Meu colega da faculdade me desejava e eu não sabia
Meu nome é Marisol e tenho cinquenta e dois anos. Faz tempo que parei de acreditar que meu corpo ainda servisse para alguma coisa além de carregar sacolas do mercado e subir as escadas do meu prédio. Por isso o que vou contar ainda me custa reconhecer como meu, embora eu tenha vivido isso há apenas algumas semanas e me lembre com um detalhe que quase me dá vergonha.
Há uns dois anos decidi terminar a faculdade que tinha abandonado quando era jovem, na época em que me casei e engravidei da minha única filha. Sou viúva há mais de quinze anos e minha filha mora com o companheiro em outra cidade, então a casa é grande e silenciosa, e a ideia de voltar a estudar me pareceu uma forma decente de preencher as tardes.
Este semestre, no primeiro dia de aula, entrou na sala um aluno novo. Andrés. Devia ter uns trinta e três anos, o cabelo comprido preso num nó frouxo e um corpo que dava para ver que era trabalhado mesmo por baixo da camisa. Tinha estado fora do país e também estava retomando os estudos. Na sala há muitas moças jovens e bonitas, e desde o primeiro momento várias delas começaram a virar a cabeça toda vez que ele passava.
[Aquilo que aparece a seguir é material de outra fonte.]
(** C4 where the global object binds no [settings]: addresses that pass
    validation, one per scheme, all end in the [ReferenceError] of line
    552; the only call made is the one that shows the connecting dialog. *)
Theorem connectToHost_valid_address_not_dispatched :
  Forall
    (fun address =>
       validAddress (sample_Uri address) = true
       /\ connectToHost address (at_menu bare_scope) =
          Throw (ReferenceError "settings")
            (mkClientGame (sample_env bare_scope) sample_settings None false
               false true ∅ 3%nat
               (trace (at_menu bare_scope) ++
                [StatusScreen_showConnecting address 2%nat])))
    ["ws://host.example:80"; "local://blk-0:1"; "ftp://host.example:21"].
Proof.
  repeat (apply Forall_cons; split; [split; vm_compute; reflexivity|]).
  apply Forall_nil_2.
Qed.

(** ** The connecting dialog: every dialog is cancelled at most once *)

Lemma cancels_trace dl g g' t :
  trace g' = trace g ++ t ->
  cancels dl g' = (cancels dl g + count (is_cancel_of dl) t)%nat.
Proof. intros H. unfold cancels. by rewrite H, count_app. Qed.

Lemma mild_refl g : mild g g.
Proof.
  intros W. split; [exact W|]. split; [done|]. split; [done|].
  split; [done|]. intros d a dl Hd Hp.
  destruct W as (W1 & _). apply W1 in Hp. lia.
Qed.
A mim, no entanto, ele me tratou diferente desde o começo. A gente conversava. Andrés era inteligente e tinha um jeito de falar que fazia você se sentir a única pessoa na sala. Fomos construindo uma amizade sem rótulos, daquelas que acontecem entre dois adultos que não esperam nada. Ou era o que eu pensava.
Dois meses depois nos passaram um trabalho em dupla e ele me propôs fazermos juntos. Aceitei sem pensar. Marcamos que ele viria à minha casa num sábado de manhã.
***
Ele chegou de moto por volta das nove e meia. Tomamos café e comemos torradas na cozinha e depois nos sentamos à mesa de jantar para resolver o trabalho. Era pura teoria, então em pouco mais de uma hora já estava pronto. Guardei os apontamentos, servi dois copos de suco e ficamos conversando.
— E de todas as meninas da sala, qual você gosta? — perguntei, com aquela curiosidade de mãe que às vezes não consigo evitar.
— Nenhuma, se eu for sincero. Acho elas jovens demais.
Ele não estava errado. A mais velha delas não chegava aos vinte e cinco.
— Ah, então você não gosta de novinhas — eu disse, rindo.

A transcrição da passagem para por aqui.